In the entries below, find the line with "assert (Hwf3 : wf w3)." and the line with "pose proof (alloc_push_spec"; give again those lines and every line between them, exactly.

Items from a data source
· · ·

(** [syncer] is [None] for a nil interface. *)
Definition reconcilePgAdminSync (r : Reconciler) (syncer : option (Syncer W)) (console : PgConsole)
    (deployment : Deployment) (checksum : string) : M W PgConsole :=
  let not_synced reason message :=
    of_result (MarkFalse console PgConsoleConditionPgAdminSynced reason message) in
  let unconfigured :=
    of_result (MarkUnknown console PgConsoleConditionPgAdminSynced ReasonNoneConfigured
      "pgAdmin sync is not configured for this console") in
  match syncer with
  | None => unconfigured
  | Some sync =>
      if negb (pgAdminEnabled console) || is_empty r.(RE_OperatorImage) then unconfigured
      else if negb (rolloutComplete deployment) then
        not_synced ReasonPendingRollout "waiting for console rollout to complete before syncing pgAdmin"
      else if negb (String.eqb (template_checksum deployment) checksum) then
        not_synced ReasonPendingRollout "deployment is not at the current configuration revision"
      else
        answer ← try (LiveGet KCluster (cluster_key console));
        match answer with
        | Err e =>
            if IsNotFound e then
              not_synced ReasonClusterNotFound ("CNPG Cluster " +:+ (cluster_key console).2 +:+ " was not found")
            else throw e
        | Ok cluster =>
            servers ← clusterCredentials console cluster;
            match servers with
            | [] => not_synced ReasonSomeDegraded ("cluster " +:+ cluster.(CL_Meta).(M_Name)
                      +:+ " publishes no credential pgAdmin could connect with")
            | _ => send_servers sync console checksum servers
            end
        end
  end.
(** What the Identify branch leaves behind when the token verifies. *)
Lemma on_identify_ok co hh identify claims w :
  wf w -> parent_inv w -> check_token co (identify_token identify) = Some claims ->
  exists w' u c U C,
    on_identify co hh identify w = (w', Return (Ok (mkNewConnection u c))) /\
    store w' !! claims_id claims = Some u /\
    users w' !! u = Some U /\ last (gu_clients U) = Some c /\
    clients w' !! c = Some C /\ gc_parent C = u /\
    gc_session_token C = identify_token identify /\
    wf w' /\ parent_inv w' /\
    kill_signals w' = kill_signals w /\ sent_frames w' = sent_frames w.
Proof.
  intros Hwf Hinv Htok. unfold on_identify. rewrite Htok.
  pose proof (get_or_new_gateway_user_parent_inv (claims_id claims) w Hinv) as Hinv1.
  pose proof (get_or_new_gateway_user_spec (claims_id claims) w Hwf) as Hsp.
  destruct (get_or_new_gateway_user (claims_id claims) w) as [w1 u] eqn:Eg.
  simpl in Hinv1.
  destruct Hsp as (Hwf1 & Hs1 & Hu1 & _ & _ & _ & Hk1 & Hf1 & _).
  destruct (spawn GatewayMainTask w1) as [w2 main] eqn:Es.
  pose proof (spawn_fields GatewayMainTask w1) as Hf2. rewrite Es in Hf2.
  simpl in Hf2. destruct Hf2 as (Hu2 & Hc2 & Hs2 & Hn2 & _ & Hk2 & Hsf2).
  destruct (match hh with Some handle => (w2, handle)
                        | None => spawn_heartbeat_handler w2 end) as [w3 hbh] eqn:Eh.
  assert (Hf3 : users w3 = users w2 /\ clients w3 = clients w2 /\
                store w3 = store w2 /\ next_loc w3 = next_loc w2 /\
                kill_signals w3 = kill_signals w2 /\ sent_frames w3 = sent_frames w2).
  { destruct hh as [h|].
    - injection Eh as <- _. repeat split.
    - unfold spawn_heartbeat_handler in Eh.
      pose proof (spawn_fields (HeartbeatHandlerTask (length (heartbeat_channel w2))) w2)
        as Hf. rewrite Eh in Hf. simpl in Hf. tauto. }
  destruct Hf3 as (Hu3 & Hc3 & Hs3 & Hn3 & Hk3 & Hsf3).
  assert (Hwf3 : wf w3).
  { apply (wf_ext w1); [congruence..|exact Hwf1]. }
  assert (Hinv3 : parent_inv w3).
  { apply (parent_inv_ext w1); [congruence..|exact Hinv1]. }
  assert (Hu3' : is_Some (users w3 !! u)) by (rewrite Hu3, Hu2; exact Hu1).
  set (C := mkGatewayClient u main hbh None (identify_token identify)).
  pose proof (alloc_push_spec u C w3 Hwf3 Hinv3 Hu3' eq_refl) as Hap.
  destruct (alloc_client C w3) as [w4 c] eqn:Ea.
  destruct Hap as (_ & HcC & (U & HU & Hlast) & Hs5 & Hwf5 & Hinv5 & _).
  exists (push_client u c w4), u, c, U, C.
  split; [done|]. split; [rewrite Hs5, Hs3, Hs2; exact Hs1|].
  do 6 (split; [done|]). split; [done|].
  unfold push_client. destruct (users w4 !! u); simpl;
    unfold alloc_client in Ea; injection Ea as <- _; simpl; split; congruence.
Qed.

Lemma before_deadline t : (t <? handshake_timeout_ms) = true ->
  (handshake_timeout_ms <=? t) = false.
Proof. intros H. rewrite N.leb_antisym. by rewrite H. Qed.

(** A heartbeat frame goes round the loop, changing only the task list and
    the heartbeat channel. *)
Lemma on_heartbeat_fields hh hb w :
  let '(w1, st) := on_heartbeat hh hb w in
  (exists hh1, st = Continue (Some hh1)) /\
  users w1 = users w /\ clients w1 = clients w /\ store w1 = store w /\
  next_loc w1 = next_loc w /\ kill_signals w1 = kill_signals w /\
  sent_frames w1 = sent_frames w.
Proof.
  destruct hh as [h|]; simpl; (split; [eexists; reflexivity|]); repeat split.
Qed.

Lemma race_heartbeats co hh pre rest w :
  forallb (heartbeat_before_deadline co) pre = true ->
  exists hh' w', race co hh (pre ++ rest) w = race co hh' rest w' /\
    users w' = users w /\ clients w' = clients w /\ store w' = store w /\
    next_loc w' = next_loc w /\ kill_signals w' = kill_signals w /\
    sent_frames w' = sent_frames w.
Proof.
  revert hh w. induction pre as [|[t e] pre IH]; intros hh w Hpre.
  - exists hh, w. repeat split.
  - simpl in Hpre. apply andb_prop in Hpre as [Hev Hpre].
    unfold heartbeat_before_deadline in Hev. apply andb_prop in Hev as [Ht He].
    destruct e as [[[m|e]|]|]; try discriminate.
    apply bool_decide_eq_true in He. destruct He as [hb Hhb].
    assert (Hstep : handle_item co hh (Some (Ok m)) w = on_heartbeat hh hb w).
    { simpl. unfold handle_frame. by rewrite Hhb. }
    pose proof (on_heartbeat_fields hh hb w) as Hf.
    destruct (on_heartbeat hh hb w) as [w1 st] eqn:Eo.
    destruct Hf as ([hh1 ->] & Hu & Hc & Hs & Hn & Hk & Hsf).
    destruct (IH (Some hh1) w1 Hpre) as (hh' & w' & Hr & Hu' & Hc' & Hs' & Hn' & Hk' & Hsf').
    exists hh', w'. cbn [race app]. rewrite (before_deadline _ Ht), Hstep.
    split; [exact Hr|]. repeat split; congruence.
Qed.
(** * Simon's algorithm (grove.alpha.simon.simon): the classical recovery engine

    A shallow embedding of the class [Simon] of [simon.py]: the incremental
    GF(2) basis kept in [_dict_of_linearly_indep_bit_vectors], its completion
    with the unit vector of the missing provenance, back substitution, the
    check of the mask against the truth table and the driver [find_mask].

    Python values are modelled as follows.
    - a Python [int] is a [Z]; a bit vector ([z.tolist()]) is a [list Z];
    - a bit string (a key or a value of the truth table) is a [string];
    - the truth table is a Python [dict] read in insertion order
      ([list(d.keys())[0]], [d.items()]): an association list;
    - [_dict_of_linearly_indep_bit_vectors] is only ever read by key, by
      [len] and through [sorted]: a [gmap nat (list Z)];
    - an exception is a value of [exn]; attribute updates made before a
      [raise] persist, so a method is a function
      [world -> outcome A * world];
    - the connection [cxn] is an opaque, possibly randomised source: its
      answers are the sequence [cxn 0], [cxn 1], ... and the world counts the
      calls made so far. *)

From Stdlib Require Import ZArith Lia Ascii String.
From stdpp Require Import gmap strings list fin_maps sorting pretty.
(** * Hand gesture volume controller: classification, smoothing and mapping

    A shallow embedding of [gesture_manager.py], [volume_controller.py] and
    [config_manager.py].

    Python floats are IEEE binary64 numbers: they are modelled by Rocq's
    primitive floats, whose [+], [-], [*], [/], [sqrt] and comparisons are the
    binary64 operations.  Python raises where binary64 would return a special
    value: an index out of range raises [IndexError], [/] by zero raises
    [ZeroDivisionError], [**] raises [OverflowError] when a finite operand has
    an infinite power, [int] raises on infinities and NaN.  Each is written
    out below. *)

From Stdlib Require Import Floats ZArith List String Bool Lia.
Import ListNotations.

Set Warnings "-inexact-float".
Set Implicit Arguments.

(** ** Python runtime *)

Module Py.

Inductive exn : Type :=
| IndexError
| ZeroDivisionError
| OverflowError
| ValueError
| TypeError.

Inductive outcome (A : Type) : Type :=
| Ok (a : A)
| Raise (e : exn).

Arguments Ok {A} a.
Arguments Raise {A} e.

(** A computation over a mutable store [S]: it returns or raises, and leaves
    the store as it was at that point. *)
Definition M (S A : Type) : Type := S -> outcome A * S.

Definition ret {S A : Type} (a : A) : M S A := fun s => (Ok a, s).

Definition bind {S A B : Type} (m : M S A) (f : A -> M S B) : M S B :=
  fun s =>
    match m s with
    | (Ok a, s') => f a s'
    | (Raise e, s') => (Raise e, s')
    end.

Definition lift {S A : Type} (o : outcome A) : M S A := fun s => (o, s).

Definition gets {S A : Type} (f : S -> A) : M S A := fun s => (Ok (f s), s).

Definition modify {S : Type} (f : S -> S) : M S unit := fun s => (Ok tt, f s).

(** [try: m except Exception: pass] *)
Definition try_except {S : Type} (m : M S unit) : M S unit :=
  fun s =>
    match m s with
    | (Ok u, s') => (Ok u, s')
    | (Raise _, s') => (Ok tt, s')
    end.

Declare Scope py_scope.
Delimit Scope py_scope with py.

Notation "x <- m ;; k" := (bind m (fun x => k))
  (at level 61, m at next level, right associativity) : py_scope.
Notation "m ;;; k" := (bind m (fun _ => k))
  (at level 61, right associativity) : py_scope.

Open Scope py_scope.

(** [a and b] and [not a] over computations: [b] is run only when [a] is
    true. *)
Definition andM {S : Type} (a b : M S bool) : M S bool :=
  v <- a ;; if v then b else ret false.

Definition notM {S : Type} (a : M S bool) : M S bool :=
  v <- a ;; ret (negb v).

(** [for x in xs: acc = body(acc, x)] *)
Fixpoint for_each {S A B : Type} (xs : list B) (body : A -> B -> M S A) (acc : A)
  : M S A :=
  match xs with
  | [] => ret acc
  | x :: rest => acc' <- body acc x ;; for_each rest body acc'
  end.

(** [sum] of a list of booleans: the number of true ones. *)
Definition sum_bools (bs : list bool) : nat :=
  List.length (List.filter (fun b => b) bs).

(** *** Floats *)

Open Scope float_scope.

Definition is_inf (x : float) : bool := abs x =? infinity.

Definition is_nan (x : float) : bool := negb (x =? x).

· · ·

[Response for this exercise]
  assert (Hwf3 : wf w3).
  { apply (wf_ext w1); [congruence..|exact Hwf1]. }
  assert (Hinv3 : parent_inv w3).
  { apply (parent_inv_ext w1); [congruence..|exact Hinv1]. }
  assert (Hu3' : is_Some (users w3 !! u)) by (rewrite Hu3, Hu2; exact Hu1).
  set (C := mkGatewayClient u main hbh None (identify_token identify)).
  pose proof (alloc_push_spec u C w3 Hwf3 Hinv3 Hu3' eq_refl) as Hap.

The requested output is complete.